Research Project by Dr. Edmund Kunji

Edmund KUNJI, PhD and Sotiria (Roula) TAVOULARI, PhD

MRC Mitochondrial Biology Unit, University of Cambridge, United Kingdom.

 

Characterising the Role of the Human Aspartate/Glutamate Carrier in Citrin Deficiency

Citrin deficiency is caused by the malfunction of the transport protein citrin. Citrin resides in a special compartment of the human cell, called the mitochondrion. Normally, it is involved in the import of the amino acid glutamate into the mitochondrion and in the export of the amino acid aspartate, which is important for many cellular functions and for the function of the human body. However, through specific mutations the function of citrin can be impaired, which leads to the disease. We study how these mutations affect the function of the protein and how this in turn impacts the function of the mitochondrion and the human cell, all with the aim to explore new approaches to a cure.


Scientific summary

Citrin is one of the most complex of all transport proteins, as it consists of three separate domains. The first domain is the regulatory domain, which changes conformation upon binding or release of calcium. The second domain is a transporter domain, which transports the amino acid glutamate into the mitochondrion and aspartate out of the mitochondrion and the third domain binds to the regulatory domain in the calcium-bound state and is released in the calcium-free state as part of the regulatory process. Citrin also forms a dimer via the regulatory domain, and thus is composed in total of six dynamic domains. Our contribution to the project is the molecular characterisation of disease variants of citrin that are associated with citrin deficiency. We will also study the impact of citrin disease variants on cellular and mitochondrial function. Finally, we will analyse the metabolic effect of citrin deficiency and factors that may positively influence it in order to find a cure.

 

Basic structure of the mitochondrial aspartate/glutamate carrier (citrin)
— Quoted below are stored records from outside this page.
Lemma ntp_settime_rtc_witness :
  exists t dt, 1704067200 <= t < 1704067200 + 2 ^ 32 /\ datetime_ok dt /\ to_minutes dt = epoch_minutes t /\
    record_event (EvNtpSetTime [2024; 1; 15; 1; 10; 47; 0; 0]) (ntp_world sample_reply)
    = record_event (EvNtpSetTime [year dt; month dt; day dt; (EPOCH_ORD + t / 86400 + 6) mod 7 + 1;
                                  hour dt; minute dt; t mod 60; 0]) (ntp_world sample_reply).
Proof. apply (ntp_settime_rtc (ntp_world sample_reply)). vm_compute. reflexivity. Defined.

Lemma updateService_failed_upload (cloud : Cloudinary) id body
    (w w' : World) r c p f :
  updateService cloud id body w = (r, w') ->
  In (Upload c p f None) (events_since w w') ->
  r = fail 500 "Error uploading content"
  /\ same_store w w'
  /\ events_since w w' = [Upload c p f None]
  /\ ServiceBody.content body = Some c.
Proof.
  unfold updateService.
  destruct (findById _ id (services w)) as [service|];
    [|intros [= <- <-] H; no_event H].
  match goal with |- context [match ?x with Go _ => _ | Stop _ _ => _ end] =>
    destruct x as [[]|] end; [|intros [= <- <-] H; no_event H].
  destruct (slugOnUpdate _ _ _ _ _ _ _ _) as [slug|];
    [|intros [= <- <-] H; no_event H].
  destruct (contentOnUpdate _ _ _ _ _ _ _) as [st w1] eqn:Hc.
  apply contentOnUpdate_outcome in Hc
    as [(-> & ->)|[(c0 & Hb & -> & ->)|[(c0 & url & Hb & -> & -> & _)
       |(c0 & url & old & done & Hb & _ & _ & -> & ->)]]].
  - destruct (Service_saveLoaded _ _ w) as [w2|] eqn:Hs; intros [= <- <-] H.
    + apply Service_saveLoaded_some in Hs as [(-> & _)|(-> & _)];
        known_events w; among H.
    + no_event H.
  - intros [= <- <-] H. known_events w. among H.
    injection H as <- <- <-. repeat split. exact Hb.
  - destruct (Service_saveLoaded _ _ _) as [w2|] eqn:Hs; intros [= <- <-] H.
    + apply Service_saveLoaded_some in Hs as [(-> & _)|(-> & _)];
        known_events w; among H.
    + known_events w. among H.
  - destruct done.
    + destruct (Service_saveLoaded _ _ _) as [w2|] eqn:Hs; intros [= <- <-] H.
      * apply Service_saveLoaded_some in Hs as [(-> & _)|(-> & _)];
        known_events w; among H.
      * known_events w. among H.
    + intros [= <- <-] H. known_events w. among H.
Qed.

Lemma createSample_failed_upload (cloud : Cloudinary) errors body
    (w w' : World) r c p f :
  createSample cloud errors body w = (r, w') ->
  In (Upload c p f None) (events_since w w') ->
  r = fail 500 "Error uploading content"
  /\ same_store w w'
  /\ events_since w w' = [Upload c p f None].
Proof.
  unfold createSample.
  destruct errors; [|intros [= <- <-] H; no_event H].
  destruct (SampleBody.title body) as [title|]; [|intros [= <- <-] H; no_event H].
  destruct (find _ (samples w)); [intros [= <- <-] H; no_event H|].
  destruct (contentOnCreate _ _ _ _ _) as [st w1] eqn:Hc.
  apply contentOnCreate_outcome in Hc
    as [(-> & url & ->)|[(c0 & Hb & -> & ->)|(c0 & url & Hb & -> & ->)]].
  - destruct (Sample_save _ _) as [w2|] eqn:Hs; intros [= <- <-] H.
    + apply Sample_save_some in Hs as [-> _]. known_events w. among H.
    + no_event H.
  - intros [= <- <-] H. known_events w. among H.
    injection H as <- <- <-. repeat split.
  - destruct (Sample_save _ _) as [w2|] eqn:Hs; intros [= <- <-] H.
    + apply Sample_save_some in Hs as [-> _]. known_events w. among H.
    + known_events w. among H.
Qed.

Lemma createService_failed_upload (cloud : Cloudinary) errors body
    (w w' : World) r c p f :
  createService cloud errors body w = (r, w') ->
  In (Upload c p f None) (events_since w w') ->
  r = fail 500 "Error uploading content"
  /\ same_store w w'
  /\ events_since w w' = [Upload c p f None].
Proof.
  unfold createService.
  destruct errors; [|intros [= <- <-] H; no_event H].
  match goal with |- context [match ?x with Some _ => _ | None => (fail 404 _, _) end] =>
    destruct x end; [|intros [= <- <-] H; no_event H].
  destruct (ServiceBody.title body) as [title|]; [|intros [= <- <-] H; no_event H].
  destruct (find _ (services w)); [intros [= <- <-] H; no_event H|].
  destruct (contentOnCreate _ _ _ _ _) as [st w1] eqn:Hc.
  apply contentOnCreate_outcome in Hc
    as [(-> & url & ->)|[(c0 & Hb & -> & ->)|(c0 & url & Hb & -> & ->)]].
  - destruct (Service_save _ _) as [w2|] eqn:Hs; intros [= <- <-] H.
    + apply Service_save_some in Hs as [-> _]. known_events w. among H.
    + no_event H.
  - intros [= <- <-] H. known_events w. among H.
    injection H as <- <- <-. repeat split.
  - destruct (Service_save _ _) as [w2|] eqn:Hs; intros [= <- <-] H.
    + apply Service_save_some in Hs as [-> _]. known_events w. among H.
    + known_events w. among H.
Qed.

Ltac createBlog_tail :=
  let Hs := fresh "Hs" in
  destruct (BlogBody.content _) as [content|];
  [destruct (parseIfGiven _ _) as [toc|];
   [destruct (ctaOnCreate _ _) as [cta|];
    [destruct (parseIfGiven _ _) as [more|];
     [destruct (parseIfGiven _ _) as [faqs|];
      [match goal with |- context [match ?x with Some _ => _ | None => _ end] =>
         destruct x as [views|] end;
       [destruct (Blog_save _ _ _) as [w3|] eqn:Hs;
        [apply Blog_save_some in Hs as [-> _]|]|]|]|]|]|]|].

Lemma createBlog_failed_upload (cloud : Cloudinary) (rt : Runtime) cats
    errors body thumbnail user (w w' : World) r c p f :
  createBlog cloud rt cats errors body thumbnail user w = (r, w') ->
  In (Upload c p f None) (events_since w w') ->
  r = fail 500 "Error uploading content"
  /\ same_store w w'
  /\ events_since w w' = [Upload c p f None].
Proof.
  unfold createBlog.
  destruct errors; [|intros [= <- <-] H; no_event H].
  destruct user as [u|]; [|intros [= <- <-] H; no_event H].
  destruct (BlogBody.title body) as [title|]; [|intros [= <- <-] H; no_event H].
  destruct (find _ (blogs w)); [intros [= <- <-] H; no_event H|].
  destruct (contentOnCreate _ _ _ _ _) as [st w1] eqn:Hc.
  apply contentOnCreate_outcome in Hc
    as [(-> & url & ->)|[(c0 & Hb & -> & ->)|(c0 & url & Hb & -> & ->)]].
  - createBlog_tail; intros [= <- <-] H; known_events w; among H.
  - intros [= <- <-] H. known_events w. among H.
    injection H as <- <- <-. repeat split.
  - createBlog_tail; intros [= <- <-] H; known_events w; among H.
Qed.

(** C4. When the upload of the new content is rejected during an update
    (of a sample, a blog or a service), the request is answered with the
    error 500 "Error uploading content", the document store is what it
    was, so that the content locator and every other field of the entity
    are unchanged, and the rejected upload is the only thing that happened
    outside: no blob was deleted. The same holds for a rejected upload
    during a creation. *)
Theorem failed_upload_changes_nothing (cloud : Cloudinary) (rt : Runtime)
    (cats : list string) (w w' : World) (c p f : string) :
  In (Upload c p f None) (events_since w w') ->
  let unchanged {D} (r : Response D) :=
    r = fail 500 "Error uploading content"
    /\ same_store w w'
    /\ events_since w w' = [Upload c p f None]
    /\ (forall pid kind done,
           ~ In (DeleteFile pid kind done) (events_since w w')) in
  (forall id body user r,
      updateSample cloud id body user w = (r, w') ->
      unchanged r /\ SampleBody.content body = Some c
      /\ findById Sample._id id (samples w') = findById Sample._id id (samples w))
  /\ (forall id body thumbnail user now r,
      updateBlog cloud rt cats id body thumbnail user now w = (r, w') ->
      unchanged r /\ BlogBody.content body = Some c
      /\ findById Blog._id id (blogs w') = findById Blog._id id (blogs w))
  /\ (forall id body r,
      updateService cloud id body w = (r, w') ->
      unchanged r /\ ServiceBody.content body = Some c
      /\ findById Service._id id (services w')
         = findById Service._id id (services w))
  /\ (forall errors body r,
      createSample cloud errors body w = (r, w') -> unchanged r)
  /\ (forall errors body thumbnail user r,
      createBlog cloud rt cats errors body thumbnail user w = (r, w') ->
      unchanged r)
  /\ (forall errors body r,
      createService cloud errors body w = (r, w') -> unchanged r).
Proof.
  intros Hfailed unchanged.
  assert (Hno : events_since w w' = [Upload c p f None] ->
                forall pid kind done,
                  ~ In (DeleteFile pid kind done) (events_since w w')).
  { intros -> pid kind done [H|[]]. discriminate H. }
  repeat apply conj.
  - intros id body user r Hr.
    destruct (updateSample_failed_upload _ _ _ _ _ _ _ _ _ _ Hr Hfailed)
      as (-> & Hst & Hev & Hb).
    repeat split; try apply Hst; auto. destruct Hst as (-> & _). reflexivity.
  - intros id body thumbnail user now r Hr.
    destruct (updateBlog_failed_upload _ _ _ _ _ _ _ _ _ _ _ _ _ _ Hr Hfailed)
      as (-> & Hst & Hev & Hb).
    repeat split; try apply Hst; auto.
    destruct Hst as (_ & -> & _). reflexivity.
  - intros id body r Hr.
    destruct (updateService_failed_upload _ _ _ _ _ _ _ _ _ Hr Hfailed)
      as (-> & Hst & Hev & Hb).
    repeat split; try apply Hst; auto.
    destruct Hst as (_ & _ & -> & _). reflexivity.
  - intros errors body r Hr.
    destruct (createSample_failed_upload _ _ _ _ _ _ _ _ _ Hr Hfailed)
      as (-> & Hst & Hev).
    repeat split; try apply Hst; auto.
  - intros errors body thumbnail user r Hr.
    destruct (createBlog_failed_upload _ _ _ _ _ _ _ _ _ _ _ _ _ Hr Hfailed)
      as (-> & Hst & Hev).
    repeat split; try apply Hst; auto.
  - intros errors body r Hr.
    destruct (createService_failed_upload _ _ _ _ _ _ _ _ _ Hr Hfailed)
      as (-> & Hst & Hev).
    repeat split; try apply Hst; auto.
Qed.

Lemma failed_upload_changes_nothing_witness :
  let run := updateSample Demo.cloud_down 1 Demo.new_content
                          (Some Demo.admin) Demo.world in
  fst run = fail 500 "Error uploading content"
  /\ same_store Demo.world (snd run)
  /\ findById Sample._id 1 (samples (snd run))
     = Some (Demo.sample 1 "Intro to Testing" "intro-to-testing" "Draft")
  /\ events_since Demo.world (snd run)
     = [Upload "Fresh text of the sample"
               "content/samples/intro-to-testing-content.md"
               "ping-assignments/content/samples" None].
Proof.
  intros run.
  destruct (failed_upload_changes_nothing Demo.cloud_down Demo.rt
              Demo.categories Demo.world (snd run)
              "Fresh text of the sample"
              "content/samples/intro-to-testing-content.md"
              "ping-assignments/content/samples") as (Hsample & _).
  - vm_compute. left. reflexivity.
  - destruct (Hsample 1 Demo.new_content (Some Demo.admin) (fst run)
                      (surjective_pairing run))
      as ((Hr & Hst & Hev & _) & _ & Hf).
    split; [exact Hr|]. split; [exact Hst|]. split; [|exact Hev].
    rewrite Hf. reflexivity.
Defined.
Citrin consists of three domains. Domain 1 is the calcium regulatory domain, domain 2 the carrier domain and domain 3, an amphipathic helix, which is bound to the regulatory domain in the calcium-bound state. Two citrin proteins, one coloured blue and the other red, form together a dimer. Also shown is a glutamate molecule, which is transported by the carrier domain through the inner membrane together with a proton.